• Your instructions: In how many lines of the records below does the word "else" appear? Answer with the number alone.
(Beginning of Given information)
Lemma delete_NoDup (cs : list handle) j c :
  NoDup cs → cs !! j = Some c → delete j cs = without c cs.
Proof.
  revert j. induction cs as [|y cs IH]; intros j Hd Hj; [done|].
  apply NoDup_cons in Hd as [Hy Hd]. destruct j as [|j]; simpl in Hj.
  - injection Hj as ->. unfold without. rewrite filter_cons_False by (by intros ?).
    symmetry. by apply without_notin.
  - unfold without. rewrite filter_cons_True.
    + cbn [delete list_delete]. f_equal. by apply IH.
    + intros ->. apply Hy. by eapply list_elem_of_lookup_2.
Qed.

Lemma remove_scan_found n cs :
  ∀ i, n ∈ cs → ∃ j, remove_scan n i cs = Some (i + j) ∧ cs !! j = Some n.
Proof.
  induction cs as [|y cs IH]; intros i Hn; [by apply elem_of_nil in Hn|].
  simpl. destruct (decide (y = n)) as [->|Hne].
  - exists 0. split; [f_equal; lia|done].
  - apply elem_of_cons in Hn as [->|Hn]; [done|].
    destruct (IH (S i) Hn) as (j & Hscan & Hj). exists (S j).
    split; [rewrite Hscan; f_equal; lia|done].
Qed.

Lemma remove_scan_notin n cs : ∀ i, n ∉ cs → remove_scan n i cs = None.
Proof.
  induction cs as [|y cs IH]; intros i Hn; [done|].
  apply not_elem_of_cons in Hn as [Hne Hn]. simpl.
  rewrite decide_False by done. by apply IH.
Qed.

Lemma py_index_nat len j : j < len → py_index len (Z.of_nat j) = Some j.
Proof.
  intros Hj. unfold py_index.
  replace (Z.of_nat j <? 0)%Z with false by (symmetry; apply Z.ltb_ge; lia).
  replace ((0 <=? Z.of_nat j) && (Z.of_nat j <? Z.of_nat len))%Z with true.
  - f_equal. lia.
  - symmetry. apply andb_true_intro. split; [apply Z.leb_le|apply Z.ltb_lt]; lia.
Qed.

(** *** remove *)

Lemma runs_remove_found s self n cs :
  attr Children s self = Some cs → NoDup cs → n ∈ cs → is_Some (nodes s !! n) →
  runs (remove self n) s true
       (λ x, if decide (x = n) then Some None else attr Parent s x)
       (λ x, if decide (x = self) then Some (without n cs) else attr Children s x).
Proof.
  intros Hcs Hd Hn Hin. unfold remove.
  apply runs_get_bind; [apply (is_Some_attr Children); eauto|]. intros nd Hnd.
  assert (Hnd_cs : Children nd = cs).
  { pose proof (attr_lookup Children s self nd Hnd) as H. rewrite Hcs in H. by injection H. }
  rewrite Hnd_cs. destruct (remove_scan_found n cs 0 Hn) as (j & -> & Hj).
  cbn [Nat.add].
  eapply runs_bind.
  { apply (runs__remove_node s self (Z.of_nat j) cs j n); try done.
    apply py_index_nat. by eapply lookup_lt_Some. }
  intros s1 HP1 HK1; cbn beta in HP1, HK1. eapply runs_ext; [apply runs_ret|done|].
  intros x. rewrite HK1. destruct (decide (x = self)); [|done].
  by rewrite (delete_NoDup cs j n).
Qed.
(End of Given information)
• Reply: 2